Stored items:
==*==

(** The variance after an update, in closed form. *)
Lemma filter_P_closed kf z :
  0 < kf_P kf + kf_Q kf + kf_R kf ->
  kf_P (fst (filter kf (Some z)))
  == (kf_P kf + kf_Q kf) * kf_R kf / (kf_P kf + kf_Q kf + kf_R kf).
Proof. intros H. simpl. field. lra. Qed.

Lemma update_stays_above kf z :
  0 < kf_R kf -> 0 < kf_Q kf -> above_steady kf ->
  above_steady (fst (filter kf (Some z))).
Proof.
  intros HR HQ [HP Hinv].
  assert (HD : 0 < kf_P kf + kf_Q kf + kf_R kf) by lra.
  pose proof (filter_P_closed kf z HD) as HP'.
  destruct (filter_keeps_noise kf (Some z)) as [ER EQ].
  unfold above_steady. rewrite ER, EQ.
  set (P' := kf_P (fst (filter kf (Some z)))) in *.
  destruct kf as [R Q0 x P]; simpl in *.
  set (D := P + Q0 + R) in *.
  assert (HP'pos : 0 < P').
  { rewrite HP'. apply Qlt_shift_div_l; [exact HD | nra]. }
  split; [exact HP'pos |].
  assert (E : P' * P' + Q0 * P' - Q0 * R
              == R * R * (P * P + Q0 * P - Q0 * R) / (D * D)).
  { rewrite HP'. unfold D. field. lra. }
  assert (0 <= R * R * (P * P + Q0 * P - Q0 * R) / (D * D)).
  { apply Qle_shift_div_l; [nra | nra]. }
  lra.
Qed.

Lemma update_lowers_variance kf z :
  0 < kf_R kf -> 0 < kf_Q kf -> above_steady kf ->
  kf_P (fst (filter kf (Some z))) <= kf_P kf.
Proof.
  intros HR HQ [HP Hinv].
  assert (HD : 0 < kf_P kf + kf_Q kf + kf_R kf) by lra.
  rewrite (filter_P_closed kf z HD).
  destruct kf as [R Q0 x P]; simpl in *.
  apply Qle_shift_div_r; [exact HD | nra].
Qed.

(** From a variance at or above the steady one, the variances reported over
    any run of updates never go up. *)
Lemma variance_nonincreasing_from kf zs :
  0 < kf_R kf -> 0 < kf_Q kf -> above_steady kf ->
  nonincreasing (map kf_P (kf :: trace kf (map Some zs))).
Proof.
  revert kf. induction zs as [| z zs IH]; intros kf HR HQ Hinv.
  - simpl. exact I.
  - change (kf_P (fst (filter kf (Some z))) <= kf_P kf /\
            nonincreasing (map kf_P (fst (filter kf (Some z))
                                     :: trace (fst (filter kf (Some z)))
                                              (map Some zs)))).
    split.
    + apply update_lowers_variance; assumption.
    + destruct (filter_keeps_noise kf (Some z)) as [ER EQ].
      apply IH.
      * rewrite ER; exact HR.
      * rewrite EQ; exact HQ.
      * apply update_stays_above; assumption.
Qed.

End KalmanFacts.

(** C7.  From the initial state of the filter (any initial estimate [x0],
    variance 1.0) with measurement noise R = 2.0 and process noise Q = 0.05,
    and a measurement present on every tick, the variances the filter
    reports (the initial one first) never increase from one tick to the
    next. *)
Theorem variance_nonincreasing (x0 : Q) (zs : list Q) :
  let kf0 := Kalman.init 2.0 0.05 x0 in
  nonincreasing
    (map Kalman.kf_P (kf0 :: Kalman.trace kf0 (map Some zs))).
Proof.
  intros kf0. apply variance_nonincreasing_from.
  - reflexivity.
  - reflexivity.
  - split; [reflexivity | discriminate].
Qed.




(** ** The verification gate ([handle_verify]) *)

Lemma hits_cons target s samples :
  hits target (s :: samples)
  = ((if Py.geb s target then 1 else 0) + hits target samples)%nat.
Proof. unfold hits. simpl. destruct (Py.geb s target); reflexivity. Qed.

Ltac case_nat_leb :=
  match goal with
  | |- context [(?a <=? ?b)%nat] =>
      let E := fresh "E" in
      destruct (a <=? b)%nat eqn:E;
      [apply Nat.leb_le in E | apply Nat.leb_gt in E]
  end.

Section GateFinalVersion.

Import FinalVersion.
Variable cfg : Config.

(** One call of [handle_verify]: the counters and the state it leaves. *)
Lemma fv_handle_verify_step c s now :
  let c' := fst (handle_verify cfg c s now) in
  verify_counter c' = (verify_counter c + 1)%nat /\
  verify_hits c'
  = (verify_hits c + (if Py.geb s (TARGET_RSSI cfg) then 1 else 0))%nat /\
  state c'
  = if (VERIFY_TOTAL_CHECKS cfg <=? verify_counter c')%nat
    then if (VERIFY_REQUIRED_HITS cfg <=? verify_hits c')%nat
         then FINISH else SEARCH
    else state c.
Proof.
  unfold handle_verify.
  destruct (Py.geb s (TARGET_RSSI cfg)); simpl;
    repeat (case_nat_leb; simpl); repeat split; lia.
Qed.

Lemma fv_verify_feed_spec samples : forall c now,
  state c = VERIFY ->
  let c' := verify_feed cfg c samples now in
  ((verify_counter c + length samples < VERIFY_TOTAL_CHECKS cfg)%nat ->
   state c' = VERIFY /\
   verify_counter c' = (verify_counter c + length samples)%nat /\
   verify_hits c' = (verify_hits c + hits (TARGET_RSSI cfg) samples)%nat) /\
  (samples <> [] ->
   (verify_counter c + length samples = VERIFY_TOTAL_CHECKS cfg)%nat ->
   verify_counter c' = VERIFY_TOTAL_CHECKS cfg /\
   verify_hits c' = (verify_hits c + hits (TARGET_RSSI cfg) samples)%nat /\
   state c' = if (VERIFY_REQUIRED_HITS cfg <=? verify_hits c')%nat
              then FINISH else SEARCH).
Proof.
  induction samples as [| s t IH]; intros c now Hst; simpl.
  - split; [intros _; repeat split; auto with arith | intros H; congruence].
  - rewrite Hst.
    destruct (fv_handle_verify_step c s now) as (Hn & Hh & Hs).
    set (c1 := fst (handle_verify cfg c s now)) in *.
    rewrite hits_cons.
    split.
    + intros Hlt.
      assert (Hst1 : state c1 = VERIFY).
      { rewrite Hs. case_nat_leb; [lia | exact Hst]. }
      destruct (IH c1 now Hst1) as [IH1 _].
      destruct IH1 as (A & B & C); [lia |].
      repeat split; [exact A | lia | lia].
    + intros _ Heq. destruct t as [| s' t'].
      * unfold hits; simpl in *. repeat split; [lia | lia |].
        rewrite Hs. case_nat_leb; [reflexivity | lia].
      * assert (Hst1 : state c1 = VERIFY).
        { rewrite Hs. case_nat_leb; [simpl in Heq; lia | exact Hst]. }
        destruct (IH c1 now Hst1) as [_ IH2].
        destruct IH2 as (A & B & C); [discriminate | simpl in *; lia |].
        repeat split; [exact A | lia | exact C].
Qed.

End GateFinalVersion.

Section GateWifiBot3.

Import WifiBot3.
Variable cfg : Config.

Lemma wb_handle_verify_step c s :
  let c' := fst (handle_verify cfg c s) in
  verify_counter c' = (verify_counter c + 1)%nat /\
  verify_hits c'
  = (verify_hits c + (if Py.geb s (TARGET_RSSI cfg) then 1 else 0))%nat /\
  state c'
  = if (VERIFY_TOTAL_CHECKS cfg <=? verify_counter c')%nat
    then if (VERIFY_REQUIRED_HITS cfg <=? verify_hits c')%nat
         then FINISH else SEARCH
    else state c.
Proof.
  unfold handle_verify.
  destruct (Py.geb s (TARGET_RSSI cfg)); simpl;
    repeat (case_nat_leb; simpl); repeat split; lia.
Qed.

==*==

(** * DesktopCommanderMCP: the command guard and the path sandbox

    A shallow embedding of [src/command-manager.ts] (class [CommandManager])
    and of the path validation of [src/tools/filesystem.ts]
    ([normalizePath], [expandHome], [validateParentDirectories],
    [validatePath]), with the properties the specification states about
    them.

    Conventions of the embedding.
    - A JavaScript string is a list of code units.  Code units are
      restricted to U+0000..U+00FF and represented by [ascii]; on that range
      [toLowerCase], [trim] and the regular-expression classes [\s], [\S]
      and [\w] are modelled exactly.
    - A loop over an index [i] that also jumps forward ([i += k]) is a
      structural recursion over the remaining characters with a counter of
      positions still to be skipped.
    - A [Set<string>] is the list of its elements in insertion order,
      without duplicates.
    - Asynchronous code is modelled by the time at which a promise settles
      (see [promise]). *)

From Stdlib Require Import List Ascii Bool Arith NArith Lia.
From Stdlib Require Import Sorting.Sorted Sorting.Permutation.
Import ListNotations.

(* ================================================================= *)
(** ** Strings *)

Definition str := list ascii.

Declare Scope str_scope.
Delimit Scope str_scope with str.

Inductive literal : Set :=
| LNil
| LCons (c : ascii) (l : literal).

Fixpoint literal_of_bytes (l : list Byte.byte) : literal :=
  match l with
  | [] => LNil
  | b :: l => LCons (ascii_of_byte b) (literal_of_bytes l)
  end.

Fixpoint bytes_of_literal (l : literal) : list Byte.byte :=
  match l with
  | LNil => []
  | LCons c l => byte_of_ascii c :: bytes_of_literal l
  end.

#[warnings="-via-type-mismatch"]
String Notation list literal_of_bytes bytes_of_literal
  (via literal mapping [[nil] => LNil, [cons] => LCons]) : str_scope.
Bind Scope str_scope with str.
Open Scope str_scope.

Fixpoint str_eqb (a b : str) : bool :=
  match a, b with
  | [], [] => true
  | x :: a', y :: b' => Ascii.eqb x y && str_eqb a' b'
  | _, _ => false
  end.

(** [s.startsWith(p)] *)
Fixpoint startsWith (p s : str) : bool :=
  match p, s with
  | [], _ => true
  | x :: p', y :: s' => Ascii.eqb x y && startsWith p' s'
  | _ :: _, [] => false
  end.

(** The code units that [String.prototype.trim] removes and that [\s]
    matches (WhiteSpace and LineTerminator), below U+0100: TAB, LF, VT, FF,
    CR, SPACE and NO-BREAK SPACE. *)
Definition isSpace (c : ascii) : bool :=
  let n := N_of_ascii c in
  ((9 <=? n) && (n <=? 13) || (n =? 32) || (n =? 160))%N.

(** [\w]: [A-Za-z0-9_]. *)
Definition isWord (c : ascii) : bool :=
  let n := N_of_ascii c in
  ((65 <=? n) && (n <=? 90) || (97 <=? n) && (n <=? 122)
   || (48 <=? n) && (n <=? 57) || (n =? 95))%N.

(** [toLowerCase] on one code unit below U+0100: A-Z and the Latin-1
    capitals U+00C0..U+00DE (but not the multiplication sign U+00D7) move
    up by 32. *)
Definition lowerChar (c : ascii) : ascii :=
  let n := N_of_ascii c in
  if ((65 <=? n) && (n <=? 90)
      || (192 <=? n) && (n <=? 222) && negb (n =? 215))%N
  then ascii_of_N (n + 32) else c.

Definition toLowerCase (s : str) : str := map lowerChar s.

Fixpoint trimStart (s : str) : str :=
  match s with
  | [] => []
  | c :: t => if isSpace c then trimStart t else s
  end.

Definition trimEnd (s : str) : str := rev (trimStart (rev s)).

==*==

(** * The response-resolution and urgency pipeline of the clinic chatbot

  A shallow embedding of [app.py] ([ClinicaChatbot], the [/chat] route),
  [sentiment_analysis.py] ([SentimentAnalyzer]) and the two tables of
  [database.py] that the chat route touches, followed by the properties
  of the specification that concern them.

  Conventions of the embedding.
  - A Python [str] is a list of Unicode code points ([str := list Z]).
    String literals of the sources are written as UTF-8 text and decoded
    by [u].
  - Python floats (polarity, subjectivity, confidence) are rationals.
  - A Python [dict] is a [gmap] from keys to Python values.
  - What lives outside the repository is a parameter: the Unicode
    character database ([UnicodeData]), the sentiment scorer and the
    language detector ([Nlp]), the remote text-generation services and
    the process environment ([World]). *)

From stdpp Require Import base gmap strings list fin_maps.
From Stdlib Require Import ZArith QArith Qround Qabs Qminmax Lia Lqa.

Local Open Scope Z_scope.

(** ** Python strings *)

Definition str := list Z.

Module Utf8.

==*==

**ASSIGNED TASK**
Taking the entries above, print exactly the lines starting at the line with "(** The variance" and ending at the line with "rewrite (filter_P_closed kf z HD).", both included.

**TASK SOLUTION**
(** The variance after an update, in closed form. *)
Lemma filter_P_closed kf z :
  0 < kf_P kf + kf_Q kf + kf_R kf ->
  kf_P (fst (filter kf (Some z)))
  == (kf_P kf + kf_Q kf) * kf_R kf / (kf_P kf + kf_Q kf + kf_R kf).
Proof. intros H. simpl. field. lra. Qed.

Lemma update_stays_above kf z :
  0 < kf_R kf -> 0 < kf_Q kf -> above_steady kf ->
  above_steady (fst (filter kf (Some z))).
Proof.
  intros HR HQ [HP Hinv].
  assert (HD : 0 < kf_P kf + kf_Q kf + kf_R kf) by lra.
  pose proof (filter_P_closed kf z HD) as HP'.
  destruct (filter_keeps_noise kf (Some z)) as [ER EQ].
  unfold above_steady. rewrite ER, EQ.
  set (P' := kf_P (fst (filter kf (Some z)))) in *.
  destruct kf as [R Q0 x P]; simpl in *.
  set (D := P + Q0 + R) in *.
  assert (HP'pos : 0 < P').
  { rewrite HP'. apply Qlt_shift_div_l; [exact HD | nra]. }
  split; [exact HP'pos |].
  assert (E : P' * P' + Q0 * P' - Q0 * R
              == R * R * (P * P + Q0 * P - Q0 * R) / (D * D)).
  { rewrite HP'. unfold D. field. lra. }
  assert (0 <= R * R * (P * P + Q0 * P - Q0 * R) / (D * D)).
  { apply Qle_shift_div_l; [nra | nra]. }
  lra.
Qed.

Lemma update_lowers_variance kf z :
  0 < kf_R kf -> 0 < kf_Q kf -> above_steady kf ->
  kf_P (fst (filter kf (Some z))) <= kf_P kf.
Proof.
  intros HR HQ [HP Hinv].
  assert (HD : 0 < kf_P kf + kf_Q kf + kf_R kf) by lra.
  rewrite (filter_P_closed kf z HD).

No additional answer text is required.